Fulton's letter is as follows:

					     NEW YORX, January 4th, 1812

     GENTLEMEN, In consequence of the non-intercourse and the impossibility
of getting the original to this country at present I have delayed for a long
time to answer your letter, But you will please to finish the engine in the
usual way with perpendicular Valves, as the wheels must have the power of
turning Backwards and forwards and I will remit you the remainder of the
Cost. In a conversation with Mr. Watt Senior in Paris I think in 1803 or 2 I
believe he gave it to me as his opinion that it was impracticable to make a
useful steamboat or Vessel, I have however succeeded to make a Vessels 176
feet long 23 feet beam drawing 2 feet 6 inches of Water run 6 miles an hour
in Still water, which Useful invention like your useful steam engine is
already copied without my consent and my patent right Violated I am involved
in a very expensive and important lawsuit, the Enemy cannot deny that they
have copied, But they hope to succeed in proving that I am not the Inventor,
for which purpose all abortive projects to navigate boats or Vessels by
steam wheels [that] have been made within the last 30 years will be
collected, in evidence against me, some of which however bear the least
resemblance to the combinations or principles of my boats: But as such high
authority as Mr. Watt would be of great importance to me on the tryal, I
should esteem it as a great favour if he would State whether there was to
the best of his knowledge a steam boat of any kind or what kind anywhere in
permanent and efficient operation anywhere in the three kingdoms in 1803 or
to the best of his knowledge anywhere in Europe. And what was his opinion
and appeared to him to be the prevaily (sac) opinion of the practicability
of making good steam boats, such for example as should run 5 miles an hour
in still water and carry 100 tons; was it his opinion in 93 that such a
project was practicable or was the mode of effecting it know[n] to him at
that time or, to the best of his knowledge known to any other person, A
Certificate of these facts as they appeared to him in 93 And affirmed to
before the mayor of Birmingham And In presence of any American who may be at
Birmingham and witnessed by by (sic) him, and particularly if he should be a
person resident in New York, Boston or Phila would be exceedingly useful to
me. Or should any respectable gentleman of Birmingham see Mr. Watt affirm to
the certificate and such person be going to London could swear before Mr.

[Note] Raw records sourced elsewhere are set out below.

(** * jackpatch: the MIDI send and receive queues of a JACK client

    A shallow embedding of [jackpatch.c]: the two message queues a [Client]
    keeps (the time-ordered send queue and the FIFO receive queue), the
    per-block functions the JACK process callback runs on them, and the
    [Port] methods that feed and empty them from Python.

    Representation choices.
    - A [Message *] chain ([_midi_send_queue_head], [next], ...) is the list
      of its nodes in link order; [_midi_receive_queue_tail] is the last
      node of the receive list.
    - [jack_nframes_t] is an unsigned 32-bit integer: a [Z] in [0, 2^32),
      with the wrap-around of its arithmetic written out ([wrap32]).
    - A C [double] is the rational number ([Q]) it stands for, and an
      operation on doubles is the exact operation followed by the rounding
      of IEEE 754 binary64, to the nearest double, ties to even
      ([round_double]); NaN and the infinities are left out.
    - The JACK server is a collaborator: what it answers is an input of the
      function that asks ([Jack], [Block], the [port_buffer] arguments). *)

From Stdlib Require Import ZArith QArith Qround Qpower Qabs List Bool Lia Lqa.
From Stdlib Require Import Permutation Sorted String.
Import ListNotations.
Close Scope Q_scope.
Open Scope Z_scope.

(** ** Constants and machine types *)

(** [#define MAX_PORTS_PER_CLIENT 256] *)
Definition MAX_PORTS_PER_CLIENT : Z := 256.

Jonathan Russel American Charge des affairs that he knew it to be Mr.
Watts handwriting It would render the evidence on the science of steam boats
in 93 Legal in our courts and Mr. Russet would transmit the certificate
sealed with his official seal to me; Gentlemen, you have known so much of
the unblushing piracy of your own Inventions and the importance of evidance
to defend such rights, That I shall hope for this most repectable and
friendly evidence on the opinion and state of the science of steamboats in
93 which is the year I built my first boat, on the Seine near Paris and
established all the powers proportions and velocities of parts which have
given complete success to all the boats since built on these principles. 

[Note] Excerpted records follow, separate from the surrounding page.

Definition moveToHead (st : store) (self : loc) (entryPtr : DataPtr) : option store :=
  skip ← foreignEntry st self entryPtr;
  if skip : bool then Some st else
    st ← removeImpl st self (m_p entryPtr);
    insertHeadImpl st self entryPtr.

Definition moveToTail (st : store) (self : loc) (entryPtr : DataPtr) : option store :=
  skip ← foreignEntry st self entryPtr;
  if skip : bool then Some st else
    st ← removeImpl st self (m_p entryPtr);
    insertTailImpl st self entryPtr.

Definition moveBefore (st : store) (self : loc) (entryPtr beforePtr : DataPtr) : option store :=
  skip ← foreignEntry st self entryPtr;
  if skip : bool then Some st else
    st ← removeImpl st self (m_p entryPtr);
    insertBeforeImpl st self entryPtr beforePtr.

Definition moveAfter (st : store) (self : loc) (entryPtr afterPtr : DataPtr) : option store :=
  skip ← foreignEntry st self entryPtr;
  if skip : bool then Some st else
    st ← removeImpl st self (m_p entryPtr);
    insertAfterImpl st self entryPtr afterPtr.

Definition remove (st : store) (self : loc) (entryPtr : DataPtr) : option (V * store) :=
  skip ← foreignEntry st self entryPtr;
  if skip : bool then Some (g_nullVariant, st) else
    st ← removeImpl st self (m_p entryPtr);
    st ← wr st (m_p entryPtr) (with_prev g_nullDataPtr);
    st ← wr st (m_p entryPtr) (with_next g_nullDataPtr);
    st ← wr st (m_p entryPtr) (with_list None);
    e ← rd st (m_p entryPtr);
    Some (m_data e, st).

Definition removeHead (st : store) (self : loc) : option (V * store) :=
  l ← rdl st self; remove st self (m_headPtr l).

Definition removeTail (st : store) (self : loc) : option (V * store) :=
  l ← rdl st self; remove st self (m_tailPtr l).

(** The loop of [clear] and [takeOver] over the entries from [entry]: out of
    fuel when the chain is longer than the fuel or has a cycle. *)
Fixpoint relabel (fuel : nat) (st : store) (entry : option loc) (owner : option loc)
    : option store :=
  match fuel with
  | O => None
  | S fuel =>
    if entry then
      st ← wr st entry (with_list owner);
      e ← rd st entry;
      relabel fuel st (m_p (m_nextPtr e)) owner
    else Some st
  end.

Definition clear (fuel : nat) (st : store) (self : loc) : option store :=
  l ← rdl st self;
  st ← relabel fuel st (m_p (m_headPtr l)) None;
  st ← wrl st self (with_head g_nullDataPtr);
  st ← wrl st self (with_tail g_nullDataPtr);
  wrl st self (with_count 0).

Definition takeOver (fuel : nat) (st : store) (self : loc) (list : option loc) : option store :=
  match list with
  | None => clear fuel st self
  | Some src =>
    l ← rdl st src;
    st ← relabel fuel st (m_p (m_headPtr l)) (Some self);
    l ← rdl st src;
    st ← wrl st self (with_head (m_headPtr l));
    l ← rdl st src;
    st ← wrl st self (with_tail (m_tailPtr l));
    l ← rdl st src;
    st ← wrl st self (with_count (m_count l));
    st ← wrl st src (with_head g_nullDataPtr);
    st ← wrl st src (with_tail g_nullDataPtr);
    wrl st src (with_count 0)
  end.

(** ** The representation invariant

    [chain E self p l n]: the entries [l] are linked in order in [E], belong to
    [self], the first one points back to [p] and the last one on to [n]. *)
Fixpoint chain (E : gmap loc ListEntry) (self : loc) (p : option loc) (l : list loc)
    (n : option loc) : Prop :=
  match l with
  | [] => True
  | x :: l' =>
    (∃ e, E !! x = Some e ∧ m_list e = Some self ∧ m_p (m_prevPtr e) = p
          ∧ m_p (m_nextPtr e) = hd_or l' n)
    ∧ chain E self (Some x) l' n
  end.

(** The list object [self] represents the entries [l].  Entries other than
    [skip] that claim to belong to [self] are among them. *)
Record wf_list (skip : option loc) (st : store) (self : loc) (l : list loc) : Prop := {
  wl_obj : ∃ lo, lists st !! self = Some lo ∧ m_p (m_headPtr lo) = hd_or l None
             ∧ m_p (m_tailPtr lo) = last_or None l
             ∧ m_count lo = wrap64 (N.of_nat (length l));
  wl_chain : chain (entries st) self None l None;
  wl_nodup : NoDup l;
  wl_owned : ∀ a e, entries st !! a = Some e → m_list e = Some self →
             Some a ≠ skip → a ∈ l
}.

(** The abstract state: the sequence of entries of every list. *)
Definition wf_skip (skip : option loc) (st : store) (A : gmap loc (list loc)) : Prop :=
  ∀ self l, A !! self = Some l → wf_list skip st self l.

Definition wf (st : store) (A : gmap loc (list loc)) : Prop := wf_skip None st A.

(** An entry that already names its owner but is not linked yet. *)
Record pending (st : store) (A : gmap loc (list loc)) (self x : loc) : Prop := {
  pd_wf : wf_skip (Some x) st A;
  pd_entry : ∃ e, entries st !! x = Some e ∧ m_list e = Some self;
  pd_fresh : ∀ l, A !! self = Some l → x ∉ l
}.

Definition same_data (st st' : store) : Prop :=
  ∀ a, m_data <$> entries st' !! a = m_data <$> entries st !! a.

(** *** Chains *)

Lemma chain_app E self p l1 l2 n :
  chain E self p (l1 ++ l2) n ↔
  chain E self p l1 (hd_or l2 n) ∧ chain E self (last_or p l1) l2 n.
Proof.
  revert p. induction l1 as [|x l1 IH]; intros p; simpl; [tauto|].
  rewrite IH, hd_or_app. tauto.
Qed.

Lemma chain_elem E self p l n x :
  chain E self p l n → x ∈ l → ∃ e, E !! x = Some e ∧ m_list e = Some self.
Proof.
  revert p. induction l as [|y l IH]; intros p Hch Hx.
  - by apply not_elem_of_nil in Hx.
  - destruct Hch as [(e & He & Hs & _) Hc]. apply elem_of_cons in Hx as [->|Hx]; eauto.
Qed.

Lemma chain_frame E E' self p l n :
  (∀ a, a ∈ l → E' !! a = E !! a) → chain E self p l n → chain E' self p l n.
Proof.
  revert p. induction l as [|x l IH]; intros p Hf; simpl; [done|].
  intros [(e & He & Hr) Hc]. split.
  - exists e. rewrite Hf by set_solver. done.
  - apply IH; [|done]. intros a Ha. apply Hf. set_solver.
Qed.

(** The effect of a link operation on an entry [a] other than the one linked or
    unlinked: the predecessor gets a new [m_nextPtr], the successor a new
    [m_prevPtr]. *)
Definition touch (oN : option loc) (qN : DataPtr) (oP : option loc) (qP : DataPtr)
    (a : loc) (e : ListEntry) : ListEntry :=
  let e := if decide (oN = Some a) then with_next qN e else e in
  if decide (oP = Some a) then with_prev qP e else e.

Definition touched (E E' : gmap loc ListEntry) (x : loc) oN qN oP qP : Prop :=
  ∀ a, a ≠ x → E' !! a = touch oN qN oP qP a <$> E !! a.

Lemma touch_list oN qN oP qP a e : m_list (touch oN qN oP qP a e) = m_list e.
Proof. unfold touch. by repeat case_decide. Qed.

Lemma touch_data oN qN oP qP a e : m_data (touch oN qN oP qP a e) = m_data e.
Proof. unfold touch. by repeat case_decide. Qed.

Lemma touch_id oN qN oP qP a e : oN ≠ Some a → oP ≠ Some a → touch oN qN oP qP a e = e.
Proof. intros. unfold touch. by rewrite !decide_False. Qed.

Lemma touched_other E E' x oN qN oP qP a :
  touched E E' x oN qN oP qP → a ≠ x → oN ≠ Some a → oP ≠ Some a → E' !! a = E !! a.
Proof.
  intros Ht Hx HN HP. rewrite Ht by done.
  destruct (E !! a); simpl; [|done]. by rewrite touch_id.
Qed.

Lemma chain_touch_l E E' self x p l n oN qN oP qP :
  touched E E' x oN qN oP qP → NoDup l → x ∉ l → (∀ a, a ∈ l → oP ≠ Some a) →
  oN = last_or None l → chain E self p l n → chain E' self p l (m_p qN).
Proof.
  intros Ht. revert p. induction l as [|y l IH]; intros p Hnd Hx HP HN; simpl; [done|].
  intros [(e & He & Hl & Hp & Hn) Hc].
  apply NoDup_cons in Hnd as [Hy Hnd].
  assert (Hyx : y ≠ x) by set_solver.
  split.
  - exists (touch oN qN oP qP y e). rewrite Ht, He by done. split; [done|].
    rewrite touch_list. split; [done|].
    unfold touch. rewrite (decide_False (P := oP = Some y)) by (apply HP; set_solver).
    destruct l as [|z l]; simpl in *.
    + subst oN. by rewrite decide_True.
    + rewrite decide_False; [done|]. intros ->.
      symmetry in HN. apply last_or_Some in HN. set_solver.
  - destruct l as [|z l]; [done|]. apply IH; [done|set_solver|set_solver| |done].
    by rewrite HN.
Qed.

Lemma chain_touch_r E E' self x p l n oN qN oP qP :
  touched E E' x oN qN oP qP → NoDup l → x ∉ l → (∀ a, a ∈ l → oN ≠ Some a) →
  oP = hd_or l None → chain E self p l n → chain E' self (m_p qP) l n.
Proof.
  intros Ht Hnd Hx HN HP Hc. destruct l as [|y l]; simpl in *; [done|].
  destruct Hc as [(e & He & Hl & Hp & Hn) Hc].
  apply NoDup_cons in Hnd as [Hy Hnd].
  split.
  - exists (touch oN qN oP qP y e). rewrite Ht, He by set_solver. split; [done|].
    rewrite touch_list. split; [done|].
    unfold touch. rewrite (decide_False (P := oN = Some y)) by (apply HN; set_solver).
    by rewrite decide_True.
  - eapply chain_frame; [|exact Hc]. intros a Ha.
    eapply touched_other; [done|set_solver|apply HN; set_solver|set_solver].
Qed.

(** *** Linking and unlinking *)

(** [st'] is [st] with [x] linked between [l1] and [l2]. *)
Record linked (st st' : store) (self x : loc) (l1 l2 : list loc) (ptr : DataPtr) : Prop := {
  lk_touched : touched (entries st) (entries st') x (last_or None l1) ptr (hd_or l2 None) ptr;
  lk_entry : ∃ e e', entries st !! x = Some e ∧ entries st' !! x = Some e' ∧
    m_list e' = m_list e ∧ m_data e' = m_data e ∧
    m_p (m_prevPtr e') = last_or None l1 ∧ m_p (m_nextPtr e') = hd_or l2 None;
  lk_others : ∀ s, s ≠ self → lists st' !! s = lists st !! s;
  lk_obj : ∃ lo lo', lists st !! self = Some lo ∧ lists st' !! self = Some lo' ∧
    m_p (m_headPtr lo') = hd_or (l1 ++ x :: l2) None ∧
    m_p (m_tailPtr lo') = last_or None (l1 ++ x :: l2) ∧
    m_count lo' = add64 (m_count lo) 1
}.

(** [st'] is [st] with [x] unlinked from between [l1] and [l2]. *)
Record unlinked (st st' : store) (self x : loc) (l1 l2 : list loc) : Prop := {
  ul_entry : ∃ e, entries st !! x = Some e ∧ entries st' !! x = Some e ∧
    touched (entries st) (entries st') x
      (last_or None l1) (m_nextPtr e) (hd_or l2 None) (m_prevPtr e);
  ul_others : ∀ s, s ≠ self → lists st' !! s = lists st !! s;
  ul_obj : ∃ lo lo', lists st !! self = Some lo ∧ lists st' !! self = Some lo' ∧
    m_p (m_headPtr lo') = hd_or (l1 ++ l2) None ∧
    m_p (m_tailPtr lo') = last_or None (l1 ++ l2) ∧
    m_count lo' = sub64 (m_count lo) 1
}.

Lemma wf_entry_owner st A skip self l x :
  wf_skip skip st A → A !! self = Some l → x ∈ l →
  ∃ e, entries st !! x = Some e ∧ m_list e = Some self.
Proof. intros Hwf HA Hx. eapply chain_elem; [apply (wl_chain _ _ _ _ (Hwf _ _ HA))|done]. Qed.

Lemma touched_owner E E' x oN qN oP qP a e' :
  touched E E' x oN qN oP qP → a ≠ x → E' !! a = Some e' →
  ∃ e, E !! a = Some e ∧ m_list e = m_list e' ∧ m_data e = m_data e'.
Proof.
  intros Ht Ha He'. rewrite Ht in He' by done.
  apply fmap_Some in He' as (e & He & ->). exists e.
  by rewrite touch_list, touch_data.
Qed.

(** Lists other than the one operated on are not disturbed. *)
Lemma wf_other skip skip' st st' A self l x oN qN oP qP s ls :
  wf_skip skip st A → A !! self = Some l →
  touched (entries st) (entries st') x oN qN oP qP →
  (∀ a, oN = Some a → a ∈ l) → (∀ a, oP = Some a → a ∈ l) →
  (∀ s, s ≠ self → lists st' !! s = lists st !! s) →
  (∃ e e', entries st !! x = Some e ∧ entries st' !! x = Some e' ∧ m_list e' = m_list e
     ∧ m_list e = Some self) →
  (∀ a, Some a = skip → a = x) →
  s ≠ self → A !! s = Some ls → wf_list skip' st' s ls.
Proof.
  intros Hwf HA Ht HN HP Hother (ex & ex' & Hex & Hex' & Hll & Hls) Hsk Hs HAs.
  destruct (Hwf _ _ HAs) as [Hobj Hch Hnd Hown].
  assert (Hdis : ∀ a, a ∈ ls → a ∉ l ∧ a ≠ x).
  { intros a Ha. destruct (wf_entry_owner _ _ _ _ _ _ Hwf HAs Ha) as (e & He & Hle).
    split; [intros Hal|intros ->; congruence].
    destruct (wf_entry_owner _ _ _ _ _ _ Hwf HA Hal) as (e2 & He2 & Hle2). congruence. }
  split; [by rewrite Hother| |done|].
  - eapply chain_frame; [|exact Hch]. intros a Ha. destruct (Hdis a Ha) as [H1 H2].
    eapply touched_other; [done|done| |]; intros Heq; apply H1; [by apply HN|by apply HP].
  - intros a e He Hle _. destruct (decide (a = x)) as [->|Hax]; [congruence|].
    destruct (touched_owner _ _ _ _ _ _ _ _ _ Ht Hax He) as (e0 & He0 & Hl0 & _).
    apply (Hown a e0); [done|congruence|]. intros Heq. apply Hax. by apply Hsk.
Qed.

Lemma wrap64_succ n : wrap64 (N.of_nat (S n)) = add64 (wrap64 (N.of_nat n)) 1.
Proof.
  unfold add64, wrap64. rewrite Nat2N.inj_succ, <- N.add_1_r.
  by rewrite N.Div0.add_mod_idemp_l.
Qed.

     hoping for an answer to this letter as soon as possible believe me
gentlemen with the greatest esteem and respect your most obedient

     The conversation that he mentions as having had with Watt in Paris in
1802 or 1803 cannot have taken place, as Watt was not there in those years.
Besides, from the tone of Watt's reference to Fulton in a letter to a third
party about this time, it would appear that they had never met.
     The case was tried at Trenton, N.J. Fulton's party was represented by
their friend Thomas A. Emmet; lawyers of equal eminence being on the other
side. Great stress was laid on the letter 1 written from Torquay to Lord
Stanhope in I793, and capital was made out of the fact that the letter put
in by Fulton was a recent copy of it. No one seems to have thought of
Fulton's book on Canals, where this correspondence is referred to; that
would surely have substantiated his statement.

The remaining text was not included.